Purpose: To evaluate whether high-resolution optical coherence tomography (HR-OCT) can aid in differentiation of inflammatory versus noninflammatory causes of peripheral corneal thinning. Methods: Retrospective chart review of 10 patients with peripheral corneal thinning and their respective slit-lamp photographs and HR-OCT images. Results: Ten patients were identified who had peripheral corneal thinning and HR-OCT images. Five had a clinical history consistent with Terrien marginal degeneration (TMD), whereas 5 had thinning believed to be inflammatory in origin. In the eyes with presumed TMD, patients denied pain or inflammation. HR-OCT images demonstrated stromal thinning in the presence of an intact epithelium.

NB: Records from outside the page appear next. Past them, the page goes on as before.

Lemma prepare_spec (id : nat) (volume ctxId : string) (old : ptr) (conn : GlusterFSConnection) (s : GS) :
  contexts_ok s → glusterFSConnections s !! ctxId = Some conn → connected conn = false →
  ∃ s1 fs, prepare_connection id volume ctxId old conn s = (s1, Value fs) ∧ prepared s s1 id ctxId fs.
Proof.
  intros Hok Hk Hc. unfold prepare_connection. unfold lib at 1, set_connection, mbind, ST_bind. rewrite Hc.
  pose proof (new_phase (gs_lib s) volume) as Hnew. destruct (glfs_run (glfs_new volume) (gs_lib s)) as [g fs].
  simpl. match goal with |- context [drop_ctx _ ?st] => set (s2 := st) end.
  destruct (drop_ctx_spec (glfsCtx conn) s2) as (s3 & -> & Hc3 & Hx3 & Hp3).
  destruct (assign_ctx_spec id old fs s3) as (s4 & -> & Hc4 & Hx4 & Hp4).
  exists s4, fs. split; [done|]. unfold prepared. rewrite Hc4, Hx4, Hc3, Hx3. split_and!; [done..| |].
  - intros k conn' Hk' Hconn'. rewrite Hc4, Hc3 in Hk'. unfold s2 in Hk'. simpl in Hk'.
    destruct (decide (k = ctxId)) as [->|Hne]; [rewrite lookup_insert_eq in Hk'; by simplify_eq|].
    rewrite lookup_insert_ne in Hk' by done. destruct (Hok k conn' Hk' Hconn') as (p & Hp & Hph).
    exists p. split; [done|]. rewrite (Hp4 k conn' p), (Hp3 k conn' p);
      rewrite ?Hc3; try (by unfold s2; simpl; rewrite lookup_insert_ne); [|done..].
    unfold s2. simpl. destruct fs as [f|]; [|by rewrite Hnew]. destruct Hnew as (Hf & _ & Hother).
    rewrite Hother; [done|]. intros ->. congruence.
  - intros f ->. destruct Hnew as (_ & Hf & _).
    rewrite (Hp4 ctxId (mk_GlusterFSConnection (Some f) false) f), (Hp3 ctxId (mk_GlusterFSConnection (Some f) false) f);
      rewrite ?Hc3; unfold s2; simpl; by rewrite ?lookup_insert_eq.
Qed.

(** Calls of the library that make, initialise or finalise no context. *)
Lemma prepared_same (s s1 s2 : GS) (id : nat) (ctxId : string) (fs : ptr) :
  prepared s s1 id ctxId fs → same_contexts s1 s2 → prepared s s2 id ctxId fs.
Proof.
  intros (Hc & Hx & Hok & Hf) (Hc2 & Hx2 & Hp2). unfold prepared. rewrite Hc2, Hx2. split_and!; [done..| |].
  - intros k conn Hk Hconn. rewrite Hc2 in Hk. destruct (Hok k conn Hk Hconn) as (p & ? & ?). exists p. by rewrite Hp2.
  - intros f Hfs. rewrite Hp2. by apply Hf.
Qed.

Lemma init_spec (s s1 : GS) (id : nat) (ctxId : string) (f : Z) :
  prepared s s1 id ctxId (Some f) →
  ∃ s2 r e, retry_call (glfs_init (Some f)) s1 = (s2, Value (r, e)) ∧
    (prepared s s2 id ctxId (Some f) ∧ r = -1 ∨
     glusterFSConnections s2 = glusterFSConnections s1 ∧ m_glfsCtx s2 = m_glfsCtx s1 ∧ contexts_ok s2 ∧
     phase (gs_lib s2) f = initialised ∧ r = 0).
Proof.
  intros Hprep. set (Q := λ s2 r, glusterFSConnections s2 = glusterFSConnections s1 ∧
    m_glfsCtx s2 = m_glfsCtx s1 ∧ contexts_ok s2 ∧ phase (gs_lib s2) f = initialised ∧ r = 0).
  destruct (retry_until (call (glfs_init (Some f))) (λ r, GlusterFSRetryCondition r.1 r.2) IO_RETRY_COUNT
    (λ s2, prepared s s2 id ctxId (Some f))
    (λ s2 r, prepared s s2 id ctxId (Some f) ∧ r.1 = -1 ∨ Q s2 r.1) (λ _ r, r.1 = -1) s1)
    as (s2 & [r e] & Hr & Hres); [|done|].
  - intros s2 Hs2. pose proof Hs2 as (Hc2 & Hx2 & Hok2 & Hf2).
    unfold call. pose proof (init_phase (gs_lib s2) f (Hf2 f eq_refl)) as Hinit.
    destruct (glfs_run (glfs_init (Some f)) (gs_lib s2)) as [g r]. destruct Hinit as [Hr Hother].
    eexists _, _. split; [done|]. simpl.
    assert (contexts_ok (mk_gluster g (glusterFSConnections s2) (m_glfsCtx s2))) as Hok3.
    { intros k conn Hk Hconn. destruct (Hok2 k conn Hk Hconn) as (p & Hp & Hph). exists p. split; [done|].
      simpl. rewrite Hother; [done|]. intros ->. rewrite Hf2 in Hph; done. }
    destruct Hr as [[-> Hph]|[-> Hph]].
    + right. destruct Hprep as (Hc1 & Hx1 & _). unfold Q. simpl. rewrite Hc1, Hx1. split_and!; done.
    + assert (prepared s (mk_gluster g (glusterFSConnections s2) (m_glfsCtx s2)) id ctxId (Some f)).
      { split_and!; [done..|]. intros f' [= <-]. done. }
      destruct (GlusterFSRetryCondition _ _); [left|]; done.
  - exists s2, r, e. split; [done|]. simpl in Hres.
    destruct (GlusterFSRetryCondition r e); [|left; done]. destruct Hres as [Hres|Hres]; [by left|by right].
Qed.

The stroma underneath the epithelium in the area of thinning had a similar reflectivity pattern as the nonaffected cornea. There was epithelial marsupialization evident in 2 of the 5 images. In the 4 patients with a clinical history of inflammation (bulbar hyperemia and pain), and in the 1 patient with active inflammation at the time of HR-OCT imaging, HR-OCT also demonstrated thinning with an intact epithelium. In contrast to the TMD group, in the group with signs of inflammation, a dense hyperreflective band was noted in the stroma directly below the epithelium in the area of thinning, suggestive of scarring and/or cellular infiltration. Conclusions: In patients with a clinical history of inflammation and corneal thinning, HR-OCT revealed a hyperreflective band directly under the epithelium in the area of thinning, which was not seen in patients with presumed noninflammatory melts and thinning.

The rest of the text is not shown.